Religious Communities

Religious communities and human flourishing

Religious Communities and Human Flourishing

In the project on Religious Communities and Human Flourishing, we aim to carry out original empirical research on how religious communities affect various aspects of flourishing including health, happiness, meaning and purpose, and close social relationships.

We also aim to summarize the most rigorous research in this area of religious communities and human flourishing outcomes and to relate it to traditions within theology and philosophy. A central component of the review and summary of empirical research is evaluating the strength of the evidence in what is a very large literature. Although numerous studies have suggested that participation in religious communities has a beneficial association with a variety of health outcomes, much of the empirical research relating religious participation to health outcomes is problematic because of the issue of "reverse causation" - the possibility that attending religious services might be associated with health only because it is only those who are healthy who can attend.

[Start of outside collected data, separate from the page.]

(* ===== verification/Utf8Spec.v ===== *)
(** The codecs agree with each other and with UTF-8 written with plain arithmetic. *)

From S2P Require Import Prelude Utf8.

Definition is_byte (b : Z) : Prop := 0 <= b < 256.
Definition scalar (wc : Z) : Prop := 0 <= wc <= 0x10ffff /\ ~ (0xd800 <= wc <= 0xdfff).

(** UTF-8 as arithmetic. *)
Definition utf8 (wc : Z) : list Z :=
  if wc <? 128 then [wc]
  else if wc <? 2048 then [192 + wc / 64; 128 + wc mod 64]
  else if wc <? 65536 then [224 + wc / 4096; 128 + wc / 64 mod 64; 128 + wc mod 64]
  else [240 + wc / 262144; 128 + wc / 4096 mod 64; 128 + wc / 64 mod 64; 128 + wc mod 64].

(** * Bits *)

(** A test of all bytes. *)
Lemma byte_cases (P : Z -> bool) : forallb P (map Z.of_nat (seq 0 256)) = true -> forall b, is_byte b -> P b = true.
Proof.
  rewrite forallb_forall. intros H b Hb. apply H. apply in_map_iff. exists (Z.to_nat b). unfold is_byte in Hb. split; [lia|]. apply in_seq. lia.
Qed.

Lemma lor_plus a k y : 0 <= k -> 0 <= y < 2 ^ k -> Z.lor (a * 2 ^ k) y = a * 2 ^ k + y.
Proof.
  intros Hk Hy. symmetry. apply Z.add_nocarry_lor. rewrite <- Z.shiftl_mul_pow2 by done. apply Z.bits_inj'. intros n Hn.
  rewrite Z.land_spec, Z.bits_0. destruct (decide (n < k)); [by rewrite Z.shiftl_spec_low by done|].
  rewrite <- (Z.mod_small y (2 ^ k)) by done. rewrite Z.mod_pow2_bits_high by lia. apply andb_false_r.
Qed.

(** The operations of the codecs: a shifted value with a smaller one, a mask. *)
Lemma lor_shift a k y : 0 <= k -> 0 <= y < 2 ^ k -> Z.lor (Z.shiftl a k) y = a * 2 ^ k + y.
Proof. intros. rewrite Z.shiftl_mul_pow2 by done. by apply lor_plus. Qed.

Lemma two_bytes_value b0 b1 : two_bytes b0 b1 = b0 mod 32 * 64 + b1 mod 64.
Proof.
  unfold two_bytes. change 0x1f with (Z.ones 5). change 0x3f with (Z.ones 6). rewrite !Z.land_ones by lia.
  pose proof (Z.mod_pos_bound b1 (2 ^ 6)). rewrite lor_shift by lia. done.
Qed.

Lemma three_bytes_value b0 b1 b2 : three_bytes b0 b1 b2 = b0 mod 16 * 4096 + b1 mod 64 * 64 + b2 mod 64.
Proof.
  unfold three_bytes. change 0x0f with (Z.ones 4). change 0x3f with (Z.ones 6). rewrite !Z.land_ones by lia.
  pose proof (Z.mod_pos_bound b1 64). pose proof (Z.mod_pos_bound b2 64). rewrite (Z.shiftl_mul_pow2 (b1 mod _)) by lia. change (2 ^ 6) with 64. change (2 ^ 4) with 16.
  rewrite lor_shift by lia. replace (b0 mod 16 * 2 ^ 12 + b1 mod 64 * 64) with ((b0 mod 16 * 64 + b1 mod 64) * 2 ^ 6) by lia.
  rewrite lor_plus by lia. lia.
Qed.

Lemma four_bytes_value b0 b1 b2 b3 : four_bytes b0 b1 b2 b3 = b0 mod 8 * 262144 + b1 mod 64 * 4096 + b2 mod 64 * 64 + b3 mod 64.
Proof.
  unfold four_bytes. change 0x07 with (Z.ones 3). change 0x3f with (Z.ones 6). rewrite !Z.land_ones by lia. change (2 ^ 6) with 64. change (2 ^ 3) with 8.
  pose proof (Z.mod_pos_bound b1 64). pose proof (Z.mod_pos_bound b2 64). pose proof (Z.mod_pos_bound b3 64).
  rewrite (Z.shiftl_mul_pow2 (b1 mod _)), (Z.shiftl_mul_pow2 (b2 mod _)) by lia. change (2 ^ 12) with 4096. change (2 ^ 6) with 64.
  rewrite lor_shift by lia. replace (b0 mod 8 * 2 ^ 18 + b1 mod 64 * 4096) with ((b0 mod 8 * 64 + b1 mod 64) * 2 ^ 12) by lia.
  rewrite lor_plus by lia. replace ((b0 mod 8 * 64 + b1 mod 64) * 2 ^ 12 + b2 mod 64 * 64) with ((b0 mod 8 * 4096 + b1 mod 64 * 64 + b2 mod 64) * 2 ^ 6) by lia.
  rewrite lor_plus by lia. lia.
Qed.

Lemma continuation_spec b : is_byte b -> not_continuation b = negb ((128 <=? b) && (b <? 192)).
Proof. intros Hb. apply eqb_prop. revert b Hb. apply byte_cases. vm_compute. reflexivity. Qed.

Lemma expected_len_spec b : is_byte b -> expected_len b =
  if b <? 128 then Some 1 else if b <? 192 then None else if b <? 224 then Some 2 else if b <? 240 then Some 3 else if b <? 248 then Some 4 else None.
Proof.
  intros Hb. apply (bool_decide_eq_true_1 _). revert b Hb. apply (byte_cases (fun b => bool_decide (expected_len b = _))). vm_compute. reflexivity.
Qed.

(** Masks and shifts of a code point. *)
Lemma continuation_of x : Z.lor 0x80 (Z.land x 0x3f) = 128 + x mod 64.
Proof. change 0x3f with (Z.ones 6). rewrite Z.land_ones by lia. pose proof (Z.mod_pos_bound x (2 ^ 6)). change 0x80 with (2 * 2 ^ 6). rewrite lor_plus by lia. done. Qed.

Lemma lead_two wc : 0 <= wc < 2048 -> Z.lor 0xc0 (Z.shiftr wc 6) = 192 + wc / 64.
Proof. intros. rewrite Z.shiftr_div_pow2 by lia. change 0xc0 with (6 * 2 ^ 5). rewrite lor_plus by (Z.to_euclidean_division_equations; lia). done. Qed.
Lemma lead_three wc : 0 <= wc < 65536 -> Z.lor 0xe0 (Z.shiftr wc 12) = 224 + wc / 4096.
Proof. intros. rewrite Z.shiftr_div_pow2 by lia. change 0xe0 with (14 * 2 ^ 4). rewrite lor_plus by (Z.to_euclidean_division_equations; lia). done. Qed.
Lemma lead_four wc : 0 <= wc < 2097152 -> Z.lor 0xf0 (Z.shiftr wc 18) = 240 + wc / 262144.
Proof. intros. rewrite Z.shiftr_div_pow2 by lia. change 0xf0 with (30 * 2 ^ 3). rewrite lor_plus by (Z.to_euclidean_division_equations; lia). done. Qed.

(** * Encoding *)

(** Case analysis on comparisons. *)
Ltac comparisons := repeat match goal with
  | |- context [?a <=? ?b] => destruct (Z.leb_spec a b)
  | |- context [?a <? ?b] => destruct (Z.ltb_spec a b)
  | |- context [?a =? ?b] => destruct (Z.eqb_spec a b)
  end; cbn [andb orb negb].
Ltac divide := Z.to_euclidean_division_equations; lia.

Lemma utf8_one wc : 0 <= wc < 128 -> utf8 wc = [wc].
Proof. intros. unfold utf8. comparisons; done || lia. Qed.
Lemma utf8_two wc : 128 <= wc < 2048 -> utf8 wc = [192 + wc / 64; 128 + wc mod 64].
Proof. intros. unfold utf8. comparisons; done || lia. Qed.
Lemma utf8_three wc : 2048 <= wc < 65536 -> utf8 wc = [224 + wc / 4096; 128 + wc / 64 mod 64; 128 + wc mod 64].
Proof. intros. unfold utf8. comparisons; done || lia. Qed.
Lemma utf8_four wc : 65536 <= wc -> utf8 wc = [240 + wc / 262144; 128 + wc / 4096 mod 64; 128 + wc / 64 mod 64; 128 + wc mod 64].
Proof. intros. unfold utf8. comparisons; done || lia. Qed.

(** Which of the four. *)
Lemma utf8_cases wc : 0 <= wc -> (wc < 128) \/ (128 <= wc < 2048) \/ (2048 <= wc < 65536) \/ 65536 <= wc.
Proof. lia. Qed.

Lemma wc_to_utf8_value wc : 0 <= wc <= 0x10ffff -> wc_to_utf8 wc = Some (utf8 wc) /\ wc_to_utf8_len wc = Z.of_nat (length (utf8 wc)).
Proof.
  intros Hwc. unfold wc_to_utf8, wc_to_utf8_len. rewrite !continuation_of, !Z.shiftr_div_pow2 by lia.
  destruct (utf8_cases wc) as [H | [H | [H | H]]]; [lia|rewrite utf8_one by lia|rewrite utf8_two by lia|rewrite utf8_three by lia|rewrite utf8_four by lia];
    comparisons; try lia; rewrite <- ?(Z.shiftr_div_pow2 wc), ?lead_two, ?lead_three, ?lead_four by lia; by rewrite ?Z.shiftr_div_pow2 by lia.
Qed.

Lemma encode_scalar wc : scalar wc -> encode_utf8 wc = Some (utf8 wc) /\ utf8_length wc = Z.of_nat (length (utf8 wc)).
Proof.
  intros [H1 H2]. destruct (wc_to_utf8_value wc H1) as [<- <-]. unfold encode_utf8, utf8_length, wc_to_utf8, wc_to_utf8_len.
  assert ((wc <=? 0xffff) && ((wc <? 0xd800) || (0xdfff <? wc)) = (wc <=? 0xffff)) as -> by (comparisons; lia). done.
Qed.

Lemma utf8_bytes wc : 0 <= wc <= 0x10ffff -> Forall is_byte (utf8 wc).
Proof.
  intros Hwc. destruct (utf8_cases wc) as [H | [H | [H | H]]]; [lia|rewrite utf8_one by lia|rewrite utf8_two by lia|rewrite utf8_three by lia|rewrite utf8_four by lia];
    repeat constructor; divide.
Qed.

Lemma utf8_length_range wc : (1 <= length (utf8 wc) <= 4)%nat.
Proof. unfold utf8. comparisons; cbn; lia. Qed.

(** * Decoding *)

(** Case analysis that drops impossible cases at once. *)
Ltac decide_comparisons := repeat match goal with
  | |- context [?a <=? ?b] => destruct (Z.leb_spec a b); try (exfalso; lia); cbn [andb orb negb]
  | |- context [?a <? ?b] => destruct (Z.ltb_spec a b); try (exfalso; lia); cbn [andb orb negb]
  | |- context [?a =? ?b] => destruct (Z.eqb_spec a b); try (exfalso; lia); cbn [andb orb negb]
  end.
Ltac modulo := Z.to_euclidean_division_equations; lia.

Lemma decode_one b rest n : 0 <= b < 128 -> 1 <= n -> decode_utf8 (b :: rest) n = Ok b 1.
Proof. intros. unfold decode_utf8. cbn [at_ nth]. decide_comparisons. done. Qed.

Lemma decode_two b0 b1 rest n : 194 <= b0 <= 223 -> 128 <= b1 < 192 -> 2 <= n -> decode_utf8 (b0 :: b1 :: rest) n = Ok ((b0 - 192) * 64 + (b1 - 128)) 2.
Proof.
  intros. unfold decode_utf8. cbn [at_ nth]. rewrite continuation_spec, two_bytes_value by (unfold is_byte; lia).
  decide_comparisons. f_equal. modulo.
Qed.

Lemma decode_three b0 b1 b2 rest n : 224 <= b0 <= 239 -> 128 <= b1 < 192 -> 128 <= b2 < 192 -> 3 <= n -> (b0 = 224 -> 160 <= b1) -> (b0 = 237 -> b1 < 160) ->
  decode_utf8 (b0 :: b1 :: b2 :: rest) n = Ok ((b0 - 224) * 4096 + (b1 - 128) * 64 + (b2 - 128)) 3.
Proof.
  intros. unfold decode_utf8. cbn [at_ nth]. rewrite !continuation_spec, three_bytes_value by (unfold is_byte; lia).
  decide_comparisons; f_equal; modulo.
Qed.

Lemma decode_four b0 b1 b2 b3 rest n : 240 <= b0 <= 244 -> 128 <= b1 < 192 -> 128 <= b2 < 192 -> 128 <= b3 < 192 -> 4 <= n ->
  (b0 = 240 -> 144 <= b1) -> (b0 = 244 -> b1 < 144) ->
  decode_utf8 (b0 :: b1 :: b2 :: b3 :: rest) n = Ok ((b0 - 240) * 262144 + (b1 - 128) * 4096 + (b2 - 128) * 64 + (b3 - 128)) 4.
Proof.
  intros. unfold decode_utf8. cbn [at_ nth]. rewrite !continuation_spec, four_bytes_value by (unfold is_byte; lia).
  decide_comparisons; f_equal; modulo.
Qed.

Lemma decode_encoded wc rest n : scalar wc -> Z.of_nat (length (utf8 wc)) <= n -> decode_utf8 (utf8 wc ++ rest) n = Ok wc (Z.of_nat (length (utf8 wc))).
Proof.
  intros [H1 H2]. destruct (utf8_cases wc) as [H | [H | [H | H]]]; [lia|rewrite utf8_one by lia|rewrite utf8_two by lia|rewrite utf8_three by lia|rewrite utf8_four by lia];
    cbn [length app]; intros Hn.
  - rewrite decode_one by lia. done.
  - rewrite decode_two by modulo. f_equal. modulo.
  - rewrite decode_three by modulo. f_equal. modulo.
  - rewrite decode_four by modulo. f_equal. modulo.
Qed.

Rigorous designs with longitudinal data over time are necessary to control for this possibility and our own empirical research and also our research synthesis summary has restricted attention to those studies with such rigorous designs.

Spirituality and Religion in Medicine and Public Health

In the project on Religion in Medicine and Public Health, we aim to carry out research and reflection on how religious concerns, viewpoints, and communities can best be integrated with medicine and public health. This ranges from how religion and spirituality and clergy involvement might inform medical decision-making, patient care, and public health practice to how public health institutions, religious communities, and faith-based organization can partner together to promote health and well-being.

Theology of Health

The Theology of Health project aims to make contributions towards developing a theology concerning the concept of health. Considerable attention has been given to the theology of health care provision, but the theology of health itself - what health is, how it is to be understood, how it relates to theological understandings of the human person - is much less well developed. The third aim of the project is to help fill this gap in the literature.